-------- EXERCISE MATERIAL
Definition prepareVmMounts (mounts : list Mount) (tempDir machineType : string) (backend : fsBackend)
    : osres vm_setup_error prepared * list proc_event :=
  if (length mounts =? 0)%nat then (Good ([], [], []), [])
  else
    match effectiveFSBackend backend with
    | fsBackendVirtioFS => prepareVirtioFSMounts mounts tempDir machineType
    | fsBackendFSRPC => (prepareFSRPCMounts mounts tempDir machineType, [])
    | fsBackendAuto => (Bad (InvalidFSBackend "auto"), [])
    end.

(** ** The command line *)
Record guestAssets := { ga_kernel : string; ga_initrd : string; ga_append : string }.

Definition fileExists (path : string) : bool :=
  if bool_decide (path = "") then false
  else match e_stat path with Some isDir => negb isDir | None => false end.

Definition firstExistingPath (primary fallback : string) : string :=
  if fileExists primary then primary else if fileExists fallback then fallback else "".

Definition guest_candidates : list string :=
  match e_getwd with Some cwd => [PathJoin [cwd; "guest"; "image"; "out"]] | None => [] end
  ++ match e_executable with
     | Some exe =>
         let exeDir := Dir exe in
         [PathJoin [exeDir; ".."; "guest"; "image"; "out"];
          PathJoin [exeDir; ".."; "share"; "klitka"; "guest"];
          PathJoin [exeDir; "share"; "klitka"; "guest"]]
     | None => []
     end
  ++ [PathJoin ["/"; "usr"; "share"; "klitka"; "guest"]].

Fixpoint first_guest (candidates : list string) : string * string :=
  match candidates with
  | [] => ("", "")
  | base :: candidates' =>
      let kernel := PathJoin [base; "vmlinuz"] in
      let initrd := PathJoin [base; "initramfs.cpio.gz"] in
      if fileExists kernel && fileExists initrd then (kernel, initrd) else first_guest candidates'
  end.
Definition defaultGuestPaths : string * string := first_guest guest_candidates.

Definition defaultKernelAppend : string :=
  "console=" +:+ (if bool_decide (e_goarch = "arm64") then "ttyAMA0" else "ttyS0").

Definition resolveGuestAssets : osres vm_setup_error guestAssets :=
  let kernel := TrimSpace (e_getenv "KLITKA_GUEST_KERNEL") in
  let initrd := TrimSpace (e_getenv "KLITKA_GUEST_INITRD") in
  let append := TrimSpace (e_getenv "KLITKA_GUEST_APPEND") in
  let '(kernel, initrd) :=
    if bool_decide (kernel = "") || bool_decide (initrd = "")
    then let '(fallbackKernel, fallbackInitrd) := defaultGuestPaths in
         (firstExistingPath kernel fallbackKernel, firstExistingPath initrd fallbackInitrd)
    else (kernel, initrd) in
  if bool_decide (kernel = "") || bool_decide (initrd = "")
  then Bad (SetupUnavailable "set KLITKA_GUEST_KERNEL and KLITKA_GUEST_INITRD")
  else
    match e_stat kernel with
    | None => Bad (SetupUnavailable ("kernel not found: " +:+ kernel))
    | Some _ =>
        match e_stat initrd with
        | None => Bad (SetupUnavailable ("initrd not found: " +:+ initrd))
        | Some _ =>
            Good {| ga_kernel := kernel; ga_initrd := initrd;
                    ga_append := if bool_decide (append = "") then defaultKernelAppend else append |}
        end
    end.

(** Where what QEMU and virtiofsd write goes: [os.Stdout] or nowhere. *)
Inductive output_writer := ToStdout | Discard.
Definition qemuOutputWriter : output_writer :=
  if negb (bool_decide (TrimSpace (e_getenv "KLITKA_DEBUG_QEMU") = "")) then ToStdout else Discard.

Definition resolveQemuPath : osres vm_setup_error string :=
  let override := TrimSpace (e_getenv "KLITKA_QEMU") in
  if negb (bool_decide (override = "")) then
    if e_lookpath override then Good override
    else Bad (SetupUnavailable ("qemu not found: " +:+ override))
  else
    let candidate := if bool_decide (e_goarch = "arm64") then "qemu-system-aarch64"
                     else "qemu-system-x86_64" in
    if e_lookpath candidate then Good candidate
    else Bad (SetupUnavailable ("qemu not found: " +:+ candidate)).

Definition buildKernelAppend (base : string) (extras : list string) : string :=
  if (length extras =? 0)%nat then base
  else if bool_decide (base = "") then Join extras " "
  else TrimSpace (base +:+ " " +:+ Join extras " ").

Definition buildQemuArgs (assets : guestAssets) (socketPath appendArg : string)
    (mountArgs : list string) (machineType : string) : list string :=
  let '(serialDevice, serialPort) := virtioSerialArgs machineType in
  ["-nodefaults"; "-no-reboot"; "-m"; "1024M"; "-smp"; "2"; "-kernel"; ga_kernel assets;
   "-initrd"; ga_initrd assets; "-append"; appendArg; "-nographic"; "-serial"; "stdio"]
  ++ (if negb (bool_decide (machineType = "")) then ["-machine"; machineType] else [])
  ++ (if negb (bool_decide (selectAccel = "")) then ["-accel"; selectAccel] else [])
  ++ (if negb (bool_decide (selectCPU = "")) then ["-cpu"; selectCPU] else [])
  ++ ["-netdev"; buildQemuNetdevArg; "-device"; netDeviceArg machineType;
      "-chardev"; "socket,id=virtiocon0,path=" +:+ socketPath +:+ ",server=off";
      "-device"; serialDevice; "-device"; serialPort]
  ++ mountArgs.
End code.

(** ** The guest's reading of its command line ([guest/image/init]) *)

(** [for arg in $(cat /proc/cmdline)]: the words between spaces, tabs and
    newlines (globbing is not modelled). *)
Definition is_ifs (c : ascii) : bool :=
  let n := nat_of_ascii c in (n =? 32)%nat || (n =? 9)%nat || (n =? 10)%nat.

Fixpoint fields_go (word : string) (s : string) : list string :=
  match s with
  | "" => if bool_decide (word = "") then [] else [word]
  | String c s' =>
      if is_ifs c then (if bool_decide (word = "") then [] else [word]) ++ fields_go "" s'
      else fields_go (word +:+ String c "") s'
  end.
Definition shell_fields (s : string) : list string := fields_go "" s.

(** [${x%%:*}] and [${x#*:}] *)
Definition before_colon (s : string) : string :=
  match cut_first ":"%char s with Some (l, _) => l | None => s end.
Definition after_colon (s : string) : string :=
  match cut_first ":"%char s with Some (_, r) => r | None => s end.
Lemma triple_network_Close id n :
  triple id (λ V, network_right id V n) (network_Close n) (λ _ _, True).
Proof.
  destruct n as [m|]; [|by apply triple_weaken with (P := λ _, True) (Q := λ _ _, True);
                          [apply triple_aside, aside_ret|..]].
  intros V s Ha Hn. destruct (Hn m eq_refl) as [Hid Hst]. cbn [network_Close]. unfold manager_Close.
  rewrite Hid. destruct (closed_managers s !! id); [by exists V|].
  revert V s Ha Hn Hid Hst.
  enough (triple id (λ V, ∀ a, nm_strictTransport m = Some a →
                               a = buildPFAnchorID id ∧ V !! id = Some (nm_port m))
    (strictErr ← match nm_strictTransport m with
                 | Some anchor => _ ← ev (EvClosed (RStrict id)); act (h_strictClose anchor)
                 | None => mret None
                 end;
     proxyErr ← proxy_Close id;
     _ ← set_closed id (errors_Join strictErr proxyErr);
     mret (errors_Join strictErr proxyErr)) (λ _ _, True)) as H.
  { intros V s Ha _ _ Hst. exact (H V s Ha Hst). }
  apply triple_bind with (Q := λ _ _, True).
  - intros V s Ha Hst. destruct (nm_strictTransport m) as [a|]; [|by exists V].
    destruct (Hst a eq_refl) as [Hea HV]. exists (delete id V). split; [|split; [|done]].
    + exact (act_close V s id _ a Ha Hea HV).
    + intros k Hk. by rewrite lookup_delete_ne.
  - intros e1. apply triple_aside, aside_bind; [apply aside_proxy_Close|]. intros e2.
    apply aside_bind; [apply aside_set_closed|]. intros; apply aside_ret.
Qed.

(** *** VMs *)
Definition newVM_post (id : string) (r : osres vm_error VM) V : Prop :=
  ∀ vm, r = Good vm → vm_ID vm = id ∧ vm_right V vm.

Lemma triple_abandon id n e : triple id (λ V, network_right id V n) (abandon n e) (newVM_post id).
Proof.
  eapply triple_bind; [apply triple_network_Close|]. intros e' V s Ha _. by exists V.
Qed.

Lemma triple_made id kind n :
  triple id (λ V, network_right id V n)
    (mret (Good {| vm_ID := id; vm_Backend := kind; vm_Network := n |})) (newVM_post id).
Proof. intros V s Ha Hn. exists V. split; [done|]. split; [done|]. by intros vm [= <-]. Qed.

Lemma triple_newVM_host id req env n :
  triple id (λ V, network_right id V n) (newVM_host id req env n) (newVM_post id).
Proof.
  apply triple_aside_bind; [apply aside_start_backend|]. intros []; [apply triple_made|apply triple_abandon].
Qed.

Lemma triple_newVM id req :
  triple id (λ V, V !! id = None ∧ plain id) (newVM id req) (newVM_post id).
Proof.
  eapply triple_bind; [apply triple_newNetworkManager|]. intros [n|e].
  2: { intros V s Ha _. by exists V. }
  apply triple_weaken with (P := λ V, network_right id V n) (Q := newVM_post id); [|by auto|done].
  cbv zeta. apply triple_aside_bind; [by intros V s|]. intros mode.
  destruct (_ && _); [apply triple_abandon|]. destruct (_ || _); [|apply triple_newVM_host].
  apply triple_aside_bind; [apply aside_start_backend|]. intros [[]|e]; [apply triple_made|].
  case_bool_decide; [apply triple_abandon|]. destruct e; [|apply triple_abandon].
  destruct (requiresStrictEgress req); [apply triple_abandon|apply triple_newVM_host].
Qed.

Lemma triple_close_vm vm :
  triple (vm_ID vm) (λ V, vm_right V vm) (close_vm vm) (λ _ _, True).
Proof.
  unfold close_vm. apply triple_aside_bind; [by apply aside_ev|]. intros _.
  apply triple_aside_bind; [apply aside_host|]. intros e1.
  unfold vm_right. destruct (vm_Network vm) as [m|].
  - eapply triple_bind; [apply (triple_network_Close _ (Some m))|].
    intros e2. apply triple_aside, aside_ret.
  - apply triple_weaken with (P := λ _, True) (Q := λ _ _, True); [apply triple_aside, aside_ret|done..].
Qed.
End service.

(** ** Concurrent calls *)
Section conc.
Context `{UT : UnicodeTables} `{base : VMHost W} `{PF : PFHost Pw} (text : strict_error → string) (stale : gset string).
#[local] Abbreviation filters := (filters stale).
#[local] Abbreviation anchor_map := (anchor_map stale).
#[local] Abbreviation agree := (agree stale).
#[local] Instance conc_host : VMHost (W * pfstate Pw) := darwin_host text.
Variable calls : list thread.
Hypothesis ids_plain : ∀ id req, TStart id req ∈ calls → plain id.

Definition inv_strict (c : config (W := W * pfstate Pw)) : Prop :=
  inv calls c ∧ ∃ V, agree V c.1 ∧ Forall (vm_right V) (owners c.1 c.2).

Lemma rights_same V V' id (O : list VM) :
  id ∉ map vm_ID O → (∀ k, k ≠ id → V' !! k = V !! k) →
  Forall (vm_right V) O → Forall (vm_right V') O.
Proof.
  intros Hid HV. rewrite !Forall_forall. intros H vm Hvm.
  apply (network_right_same _ V); [|by apply H]. apply HV. intros Hvid. apply Hid.
  rewrite <-Hvid. by apply list_elem_of_fmap_2.
Qed.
----------------
TASK GOAL —
What lines above hold the word "Prop"? List them all.

RESPONSE —
Definition newVM_post (id : string) (r : osres vm_error VM) V : Prop :=
Definition inv_strict (c : config (W := W * pfstate Pw)) : Prop :=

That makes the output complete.